NanoVNMTEB / nfcorpus_vn

Overview

nfcorpus_vn is the Vietnamese NanoVNMTEB version of NFCorpus, a medical information retrieval benchmark built to connect lay health information needs with scientific literature. The original NFCorpus links NutritionFacts.org topics and questions to medical research articles, especially PubMed-style abstracts. In this VN-MTEB split, translated lay health or nutrition queries retrieve translated biomedical abstracts.

The split contains 166 queries, 3,618 documents, and 4,571 positive qrels. Queries are very short, averaging 24.722892 characters, while documents are long biomedical abstracts averaging 1,584.25152 characters. It is strongly multi-positive: the average query has 27.536145 positives, and the median has 14. reranking_hybrid is strongest, but all absolute scores are low. The task is difficult because everyday health terms must be mapped to technical biomedical evidence, often across a large lexical and conceptual gap.

Details

What the Original Data Measures

NFCorpus was designed for medical information retrieval from lay health content to scientific articles. The original dataset links consumer-facing NutritionFacts.org pages to research literature at several relevance levels. In retrieval form, a query may be a disease, food, nutrient, intervention, or health concept, and relevant documents are abstracts with biomedical terminology.

The Vietnamese version translates the source data, though the language field is marked multilingual and some queries may remain very short or non-Vietnamese-like. Documents are mostly Vietnamese-translated abstracts but preserve scientific terms, intervention names, disease names, measurement language, and study outcomes. This makes the task different from ordinary QA: a relevant abstract may not directly answer in lay language but is scientifically connected to the topic.

Observed Data Profile

The task has 4,571 positives for 166 queries. The average positive count is 27.536145, the median is 14, and 156 queries have multiple positives, giving a multi-positive rate of 93.975904%. The maximum positive count is 100. This is a set-retrieval and ranking task over many potentially relevant biomedical abstracts.

Queries are often extremely short, such as a food, nutrient, disease, or broad health concept. Documents are long abstracts with methods, outcomes, populations, and scientific framing. The task therefore combines query expansion, lay-to-technical vocabulary mapping, and multi-positive ranking.

BM25 Evaluation Profile

BM25 reaches nDCG@10 of 0.2551666290, hit@10 of 0.5963855422, and recall@100 of 0.1817982936 with a top-500 candidate set. The hit rate shows that lexical retrieval often finds at least one related abstract, especially when a disease, nutrient, or food term appears directly.

The low nDCG and recall reveal the harder problem. A short query such as milk, pork, vitamin K, Stevia, or a cooking method can have many relevant abstracts using technical vocabulary. BM25 may rank exact-term documents but miss broader biomedical relevance or fail to order the most useful abstracts above same-term weak matches.

Dense Evaluation Profile

Dense retrieval with harrier-oss-270m reaches nDCG@10 of 0.2827302811, hit@10 of 0.6385542169, and recall@100 of 0.2168015751. It improves over BM25 on all metrics, indicating that semantic similarity helps bridge some lay-to-scientific wording gaps.

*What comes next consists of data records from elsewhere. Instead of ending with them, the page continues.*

(* ===== verification/Prelude.v ===== *)
(** * Colossus: the trusted core, verified

    A model of the parts of Colossus that decide what an agent may do and that remember
    what it did: the policy kernel and effect gateway, the encrypted event journal, the
    projections derived from it, the sessions, work items and agent inboxes kept in it, and the workflow
    definitions registered in it.
    Definitions are executable translations of the Rust sources (paths below are under
    [src/crates/]); theorems are about those definitions.

    ** Parts, and how they interact

    An effect (a command, a file or network access, a tool call) is a request to the
    gateway ([colossus-policy]).  The safety kernel normalises and redacts it, a policy
    decides, the kernel checks the decision against limits no policy can override, an
    approver and a risk reviewer may be asked, a one-use permit is minted and redeemed, an
    adapter runs it, its output is held back until its release is authorized, and every
    step is an event of the journal ([colossus-journal-redb]).  The journal is a hash chain
    of encrypted events with per-stream versions, an index, an outbox, signed checkpoints
    and a secure anchor.  Projections and external consumers ([colossus-projection]) follow
    its outbox; the repositories of sessions ([colossus-session]), of tasks, decisions,
    plans, goals and child-agent jobs ([colossus-work]) and of the inboxes of executions
    ([colossus-communication]) keep aggregates as streams of it and rely on its version check
    to be safe against each other.  The work service creates sessions for child jobs and
    registers their inboxes in the job's own batch; including messages in a turn writes the
    session and the inbox in one batch.  Workflow definitions ([colossus-workflow]) are
    parsed, validated with the conditions in them and against the calls of what is
    registered, and stored as streams of the same journal.

    ** Files

    - [Prelude]: results, options, lists, strings and saturating integers as the sources
      use them, the tactics ([inv_ok], [inv_err], [inv_bool]) and the hint databases
      [colossus].  [Json]: [serde_json::Value].
    - [Domain] ([colossus-domain/src/lib.rs]), [Contracts], [SessionContracts]
      ([colossus-contracts/src/]): the data that crosses component boundaries; the latter
      with the transcript validators of [session.rs], whose meaning is [Transcript].
    - [Platform]: what the sources take from outside (serialisation, hashing, URLs, the
      host) as the class [Externals], whose laws are separate classes.
    - [Network] ([colossus-network/src/http.rs]): which addresses are public.
    - [Boundary], [Redaction], [SchemaDisclosure], [CommandApproval], [Kernel], [Builtin]
      ([colossus-policy/src/kernel.rs], [schema_disclosure.rs], [command_approval.rs],
      [builtin.rs]): the gate for unsandboxed execution, what a policy and an approver get
      to see, the kernel's checks, the offline policy.
    - [Ports]: the services the gateway calls as the queries of a free monad, with traces
      ([runs]) and a weakest precondition ([wlp]).  [Gateway] ([gateway.rs],
      [gateway/fence.rs]): [execute_internal], function by function.  [Permit]: permits.
      [Lifecycle]: the abstract protocol of an effect; [Enforcement]: the gateway
      implements it, and what follows for every run.
    - [JournalStore] ([common.rs], [crypto.rs], [keys.rs], [journal/payload.rs]), [Journal]
      ([journal/*.rs]), [JournalVerify] ([verification.rs], [startup.rs]): the tables, the
      operations of the port, verification and startup.  [JournalModel] is the abstract
      journal (a list of envelopes that form a chain); [JournalCorrect], [JournalAppend],
      [JournalPort], [JournalReads] and [JournalSafety] relate the two; [JournalTest] is a
      concrete codec for witnesses.
    - [Store] ([colossus-ports/src/journal.rs]): the monad of the repositories and the
      journal port as the class [EventJournal]; [StoreSpec]: its contract
      [EventJournalOk], over histories of events with their payloads; [JournalHolds]: the
      redb journal keeps it; [StoreCorrect]: what follows for every client, and histories
      of streams; [Interleaving]: any number of writers that read, prepare and commit, and
      operations that are runs of them ([moves]).
    - [ProjectionStore] ([journal/projections.rs]), [ExternalWork], [ProjectionWorker],
      [ProjectionHandlers] ([colossus-projection/src/]): rows, consumers, the worker and
      the built-in reducers.  [ProjectionCorrect], [ExternalWorkCorrect], [ProjectionView],
      [ProjectionReplay], [ProjectionHandlersCorrect],
      [ProjectionSim], [ProjectionWorkerCorrect], [ProjectionDrain]: their proofs, from
      single rows to rebuilding everything.
    - [Session] ([colossus-session/src/]): the session repository.  [SessionModel]: what a
      session's stream means; [SessionCorrect], [SessionOps]: readers and writers
      against it; [SessionSafety]: any number of writers; [SessionOutcomes]: what
      the operations answer.  [SessionTest]: a concrete codec.
    - [WorkContracts] ([colossus-contracts/src/work.rs], [decisions.rs]), [Work]
      ([colossus-work/src/validation.rs], [repository.rs], [subagent_recovery.rs]): work
      items and their repository.  [Aggregates]: streams that hold records, as runs of a
      transition system ([Aggregate]); [WorkModel]: the five kinds; [WorkOps]: the
      operations commit steps of them; [WorkSafety]: any number of writers;
      [WorkLifecycle], [WorkListing]: what follows; [WorkTest]: a concrete codec.
    - [WorkService] ([colossus-work/src/service.rs]): the service over both repositories.
      [Composition]: sessions, work items and inboxes on one journal; [PlanCommands]: plan
      commands at a revision; [WorkServiceCorrect]: the service is a run of the joint system,
      and what a command on a child-agent job does exactly.
    - [Communication] ([colossus-communication/src/]): the durable inboxes of executions.
      [CommunicationModel]: what their streams mean, the invariant ([comm_wf]) and the five
      kinds of batch ([comm_write]); [CommunicationStep], [CommunicationSettle],
      [CommunicationSafety]: each batch keeps it; [CommunicationReads]: readers;
      [CommunicationPort]: the port of the work service; [CommunicationOps],
      [CommunicationCorrect], [CommunicationRecovery]: the operations; [CommunicationTest]: a
      concrete codec.
    - [WorkflowCondition] ([colossus-workflow/src/condition.rs]): the condition language,
      its parser, evaluator and grammar.  [Workflow] ([validation.rs], and the parts of
      [repository.rs] and [service.rs] that register and read definitions): validation, the
      call graph, registration.
    - [Scenarios]: a run of the work repository and a run of the services on the redb
      journal, and the witnesses taken from them.

    ** What the theorems show

    - Gateway: every run against arbitrary services follows the life cycle; an adapter is
      called only for the authorized, prepared request; results and chunks are shown only
      after their release; approvals are for this very request; failures are reported in
      their phase and for their cause ([caused]: a refusal of a service or of a check that
      is in the run); and one case in which an effect is left open.
    - Kernel and policies: accepted decisions contain file, process and network effects in
      what was granted; direct execution is acknowledged; a secret reaches policies and
      approvers as a hash and a size; the schema check terminates and agrees with a
      declarative meaning of "holds a secret" ([holds_secret]); the built-in policy denies by
      default and agrees with the kernel.
    - Journal: appending refines the abstract chain; verification accepts exactly the tables
      that hold one; whatever is done through the port, within the limits of [journal_step],
      the chain only grows; reads are slices of it; the payloads an append was answered for
      decrypt to what was appended, whatever is done later; two ways in which valid input
      closes a journal.
    - Projections: a round of the worker is a replay of events one at a time; what a
      projection holds is a function of the journal; a rebuild restores it and ends;
      consumers see every event once and in order.
    - Sessions: under any interleaving of writers every stream stays one conversation; the
      operations refine that system; reads answer with the conversation and writes are read
      back; a tool turn completes only with one result per call and blocks everything else;
      the transcript validator is equivalent to a grammar.
    - Work items: under any interleaving of writers every item stays a run of its kind, also
      for the operations that check on one reading and append after another; a plan that
      the repository executes is the one that was approved, and is never written again; an
      iteration slot is reserved once, within budget; creating a goal from a plan leaves both
      events or none, whatever it answers; a job keeps its origin; listings and recovery
      pages are exact; and one race by which an archived decision becomes active again.
    - Agent communication: every operation, retries included, is a run of the joint system;
      a message is sent once under its key; including a batch moves the session and the
      receipts together; closing settles every pending message; recovery ends and leaves
      nothing running; inbox pages are exact.
    - Composition: the repositories keep their invariants on one journal, whatever
      interleaves, and every operation of the work service, retries included, is a run of
      that system, with what the communication service stages in its batches; a plan command
      writes exactly the next revision of the plan at the revision it names, and a command
      on a child-agent job exactly the job it makes, in the first of eight attempts that no
      other writer gets ahead of.

    - Workflow definitions: the condition parser ends, accepts exactly a grammar within its
      bounds and reads back whatever is written down; validation accepts exactly the
      well-formed definitions, in which an execution identity names one execution; the check
      of the call graph is exact and keeps the registered definitions free of call cycles,
      except through names with a colon in them; and a registry deeper than the check allows.

    ** Conventions, bounds and fuel

    Errors are values of [result]; an early return is [Err].  Unsigned integers are [N]
    with saturation, checked addition and the [u64] bound written out ([u64_max]); the
    theorems on the journal assume fewer than [u64_max] events, which the code's checked
    additions enforce.  A port operation takes the state of the port to its answer and the
    next state; fresh identifiers, clocks and nonces are inputs.  Loops are recursive on
    the data they consume.  Where the source loops until a condition: [collect_stream_ids]
    takes fuel and runs out into [FUEL_EXHAUSTED], one more than the number of streams
    being enough ([StoreCorrect.collect_stream_ids_ok]); so does [recover], a page more than
    there are participants being enough ([recovery_ends] shows its answer to be that of a
    finite run of the loop without fuel); the condition parser, whose
    recursion is on the tokens it consumes, takes four units per token and four more
    ([condition_parse_exact] shows that it answers), and [visit] one more than the sixteen
    calls it allows; the schema worklist is iterated
    [walk_bound] times, a cube of the schema's size within which it is shown to end; and
    the rounds of a drain are the source's own limit (16384 rounds of 256 events for a
    rebuild), which is why [rebuild_all_restores] is about journals of that many events.

    Locks, lock poisoning (such as a panic of a reducer leaves behind), threads and async
    scheduling are not modelled: operations that
    the source runs under a lock are atomic here, and interleavings of operations are
    steps of a relation.  [redb] transactions commit at once or not at all; disk errors are
    not modelled.  Cryptography is a parameter with its functional laws only (decryption
    inverts encryption, a signature verifies); nothing is claimed of its strength.

    ** Not modelled

    The session activity timeline ([colossus-projection/src/activity.rs], an argument of
    [default_handlers]) and the OPA
    adapter, approval broker and model risk evaluator of [colossus-policy]; the Postgres
    journal; context compaction, memory, worktrees, research and the agent loop; of workflows
    the runs with their executor, control and calendar, the schedules, webhooks and
    subscriptions.  These keep their state in streams of the journal as well and would be
    modelled against [EventJournal].  Also not modelled:
    providers, sandboxes, process and browser control, MCP, plugins and credentials, whose
    logic is mostly I/O against systems outside the repository; the terminal, desktop and
    cloud applications, the API services, SDK and sidecar (glue and presentation); and
    generated code, tests, examples and build scripts. *)

From stdpp Require Export base option list strings gmap sorting numbers pretty.
From Stdlib Require Export Ascii Lia.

The improvement is modest, not transformative. Biomedical abstracts contain specialized terminology, study designs, and measured outcomes, while queries can be only one or two words. Dense models may connect related concepts but still struggle to rank many relevant abstracts when the query lacks context. Domain-specific biomedical training and multilingual medical vocabulary are likely important.

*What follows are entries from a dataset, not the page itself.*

(* ===== verification/Network.v ===== *)
(** * Network addresses

    [crates/colossus-network/src/http.rs]: host literals and the classification of
    addresses that are not on the public Internet, with the parts of [core::net] they
    use (the address parser and the [is_*] predicates) written out. *)

From S2P Require Import Prelude.

Open Scope string_scope.

Inductive IpAddr :=
| V4 (a b c d : N)
| V6 (segments : list N).
#[export] Instance IpAddr_eq_dec : EqDecision IpAddr.
Proof. solve_decision. Defined.

(** ** [core::net::parser] *)

Section Parser.

Definition parser (A : Type) : Type := list ascii -> option (A * list ascii).

Definition read_char (c : ascii) : parser unit := fun l =>
  match l with b :: l' => if ascii_eqb b c then Some (tt, l') else None | [] => None end.

Definition digit_of (radix : N) (c : ascii) : option N :=
  let n := if is_ascii_digit c then Some (byte_n c - 48)%N
           else if in_range 97 102 c then Some (byte_n c - 87)%N
           else if in_range 65 70 c then Some (byte_n c - 55)%N
           else None in
  d ← n; if (d <? radix)%N then Some d else None.

(** The digits of a number, at most [max] of them. *)
Fixpoint read_digits (radix : N) (max : nat) (l : list ascii) : list N * list ascii :=
  match l with
  | c :: l' =>
      match digit_of radix c, max with
      | Some d, S max' =>
          let '(ds, rest) := read_digits radix max' l' in (d :: ds, rest)
      | _, _ => ([], l)
      end
  | [] => ([], [])
  end.

(** [read_number(radix, Some(max), allow_zero_prefix)] into a type bounded by [bound]:
    no digit, too many digits, a forbidden leading zero and overflow all fail. *)
Definition read_number (radix : N) (max : nat) (allow_zero_prefix : bool) (bound : N)
    : parser N := fun l =>
  let '(ds, rest) := read_digits radix max l in
  let more := match rest with c :: _ => is_some (digit_of radix c) | [] => false end in
  let v := foldl (fun acc d => acc * radix + d)%N 0%N ds in
  match ds with
  | [] => None
  | d :: ds' =>
      if more || (negb allow_zero_prefix && (d =? 0)%N && negb (Nat.eqb (length ds') 0))
         || (bound <? v)%N
      then None else Some (v, rest)
  end.

(** [read_separator(sep, index, inner)]. *)
Definition read_separator {A} (sep : ascii) (index : nat) (inner : parser A) : parser A :=
  fun l =>
    match index with
    | O => inner l
    | S _ => '(_, l') ← read_char sep l; inner l'
    end.

Definition read_ipv4_addr : parser (N * N * N * N) := fun l =>
  '(a, l) ← read_separator "." 0 (read_number 10 3 false 255) l;
  '(b, l) ← read_separator "." 1 (read_number 10 3 false 255) l;
  '(c, l) ← read_separator "." 2 (read_number 10 3 false 255) l;
  '(d, l) ← read_separator "." 3 (read_number 10 3 false 255) l;
  Some ((a, b, c, d), l).

(** [read_groups]: the groups read, whether an embedded IPv4 ended them, the rest. *)
Fixpoint read_groups (limit i : nat) (l : list ascii) : list N * bool * list ascii :=
  match limit with
  | O => ([], false, l)
  | S limit' =>
      let v4 := if Nat.eqb limit' 0 then None
                else read_separator ":" i read_ipv4_addr l in
      match v4 with
      | Some ((a, b, c, d), rest) => ([a * 256 + b; c * 256 + d]%N, true, rest)
      | None =>
          match read_separator ":" i (read_number 16 4 true 65535) l with
          | Some (g, rest) =>
              let '(gs, v4, rest') := read_groups limit' (S i) rest in (g :: gs, v4, rest')
          | None => ([], false, l)
          end
      end
  end.

Definition read_ipv6_addr : parser (list N) := fun l =>
  let '(head, head_ipv4, rest) := read_groups 8 0 l in
  if Nat.eqb (length head) 8 then Some (head, rest)
  else if head_ipv4 then None
  else
    '(_, rest) ← read_char ":" rest;
    '(_, rest) ← read_char ":" rest;
    let '(tl, _, rest) := read_groups (8 - (length head + 1)) 0 rest in
    Some ((head ++ replicate (8 - length head - length tl) 0%N ++ tl)%list, rest).

(** [str::parse::<IpAddr>().ok()]. *)
Definition parse_ip (s : string) : option IpAddr :=
  let l := bytes s in
  match read_ipv4_addr l with
  | Some ((a, b, c, d), rest) =>
      match rest with [] => Some (V4 a b c d) | _ => None end
  | None =>
      '(segs, rest) ← read_ipv6_addr l;
      match rest with [] => Some (V6 segs) | _ => None end
  end.

End Parser.

(** ** Host literals *)

Definition unbracketed_host (host : string) : string :=
  default host (v ← strip_prefix "[" host; strip_suffix "]" v).

Definition parse_host_ip (host : string) : option IpAddr := parse_ip (unbracketed_host host).

(** ** [Ipv4Addr] and [Ipv6Addr] predicates *)

Definition v4_is_private (a b c d : N) : bool :=
  (a =? 10)%N || ((a =? 172)%N && (16 <=? b)%N && (b <=? 31)%N)
  || ((a =? 192)%N && (b =? 168)%N).
Definition v4_is_loopback (a b c d : N) : bool := (a =? 127)%N.
Definition v4_is_link_local (a b c d : N) : bool := (a =? 169)%N && (b =? 254)%N.
Definition v4_is_multicast (a b c d : N) : bool := (224 <=? a)%N && (a <=? 239)%N.
Definition v4_is_broadcast (a b c d : N) : bool :=
  (a =? 255)%N && (b =? 255)%N && (c =? 255)%N && (d =? 255)%N.
Definition v4_is_documentation (a b c d : N) : bool :=
  ((a =? 192)%N && (b =? 0)%N && (c =? 2)%N)
  || ((a =? 198)%N && (b =? 51)%N && (c =? 100)%N)
  || ((a =? 203)%N && (b =? 0)%N && (c =? 113)%N).
Definition v4_is_unspecified (a b c d : N) : bool :=
  (a =? 0)%N && (b =? 0)%N && (c =? 0)%N && (d =? 0)%N.

Definition non_public_v4 (a b c d : N) : bool :=
  v4_is_private a b c d || v4_is_loopback a b c d || v4_is_link_local a b c d
  || v4_is_multicast a b c d || v4_is_broadcast a b c d || v4_is_documentation a b c d
  || v4_is_unspecified a b c d
  || (a =? 0)%N
  || ((a =? 100)%N && (64 <=? b)%N && (b <=? 127)%N)
  || ((a =? 198)%N && ((b =? 18)%N || (b =? 19)%N)).

Definition to_ipv4_mapped (segs : list N) : option (N * N * N * N) :=
  match segs with
  | [0; 0; 0; 0; 0; 65535; x; y]%N => Some (x / 256, x mod 256, y / 256, y mod 256)%N
  | _ => None
  end.
Definition segment (i : nat) (segs : list N) : N := default 0%N (segs !! i).
Definition v6_is_loopback (segs : list N) : bool :=
  bool_decide (segs = [0; 0; 0; 0; 0; 0; 0; 1]%N).
Definition v6_is_unspecified (segs : list N) : bool :=
  bool_decide (segs = [0; 0; 0; 0; 0; 0; 0; 0]%N).
Definition v6_is_unique_local (segs : list N) : bool :=
  (N.land (segment 0 segs) 65024 =? 64512)%N.
Definition v6_is_unicast_link_local (segs : list N) : bool :=
  (N.land (segment 0 segs) 65472 =? 65152)%N.
Definition v6_is_multicast (segs : list N) : bool :=
  (segment 0 segs / 256 =? 255)%N.

Definition non_public_network_address (ip : IpAddr) : bool :=
  match ip with
  | V4 a b c d => non_public_v4 a b c d
  | V6 segs =>
      is_some_and (to_ipv4_mapped segs) (fun '(a, b, c, d) => non_public_v4 a b c d)
      || v6_is_loopback segs || v6_is_unspecified segs || v6_is_unique_local segs
      || v6_is_unicast_link_local segs || v6_is_multicast segs
      || ((segment 0 segs =? 8193)%N && (segment 1 segs =? 3512)%N)
  end.

Definition is_loopback (ip : IpAddr) : bool :=
  match ip with
  | V4 a b c d => v4_is_loopback a b c d
  | V6 segs => v6_is_loopback segs
  end.

(** ** Properties *)

Example parse_localhost : parse_host_ip "127.0.0.1" = Some (V4 127 0 0 1).
Proof. reflexivity. Qed.
Example parse_v6_loopback : parse_host_ip "[::1]" = Some (V6 [0; 0; 0; 0; 0; 0; 0; 1]%N).
Proof. reflexivity. Qed.
Example parse_v6_mapped :
  parse_host_ip "[::ffff:10.0.0.1]" = Some (V6 [0; 0; 0; 0; 0; 65535; 2560; 1]%N).
Proof. reflexivity. Qed.
Example parse_leading_zero : parse_host_ip "10.01.0.1" = None.
Proof. reflexivity. Qed.

(** Loopback addresses are never public. *)
Lemma loopback_non_public ip :
  is_loopback ip = true -> non_public_network_address ip = true.
Proof.
  destruct ip; simpl; unfold non_public_v4; intros ->; rewrite ?orb_true_r; done.
Qed.

(** An IPv4-mapped IPv6 literal is classified as the address it maps. *)
Lemma mapped_non_public a b c d :
  (a < 256 -> b < 256 -> c < 256 -> d < 256 ->
   non_public_v4 a b c d = true ->
   non_public_network_address (V6 [0; 0; 0; 0; 0; 65535; a * 256 + b; c * 256 + d]) = true)%N.
Proof.
  intros Ha Hb Hc Hd H. unfold non_public_network_address, to_ipv4_mapped, is_some_and.
  assert (forall x y, (y < 256)%N -> ((x * 256 + y) / 256 = x /\ (x * 256 + y) mod 256 = y)%N)
    as Hdm.
  { intros x y Hy. split.
    - rewrite N.div_add_l by done. rewrite (N.div_small y) by done. lia.
    - rewrite N.add_comm, N.Div0.mod_add. by apply N.mod_small. }
  destruct (Hdm a b Hb) as [-> ->], (Hdm c d Hd) as [-> ->]. by rewrite H.
Qed.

Reranking Hybrid Evaluation Profile

reranking_hybrid is the strongest condition: nDCG@10 is 0.2901899855, hit@10 is 0.6506024096, and recall@100 is 0.2194268213. The top-100 candidate pool has mean candidate count 100.180723, with 30 safeguard-positive rows and 30 rows containing 101 candidates. The gain over dense is small but consistent.

Hybrid retrieval helps because sparse matching preserves exact disease, nutrient, and food names, while dense retrieval captures broader biomedical relatedness. The small absolute recall@100 shows that even the hybrid pool retrieves only a fraction of all positives for many queries. This benchmark remains challenging despite many positives because the relevant set is broad and scientifically varied.

Metric Interpretation for Model Researchers

Hit@10 is not enough for this task. With a median of 14 positives per query and many queries having far more, a model can hit one positive while missing most of the relevant literature. Recall@100 is low for every condition, so candidate coverage is a major bottleneck.

The metric ordering shows that dense helps and hybrid helps slightly more, but the task likely needs domain adaptation. General-purpose embeddings may not fully understand biomedical terminology, intervention-outcome relations, or lay-to-technical mappings. Evaluation should focus on listwise ranking and coverage, not only first positive retrieval.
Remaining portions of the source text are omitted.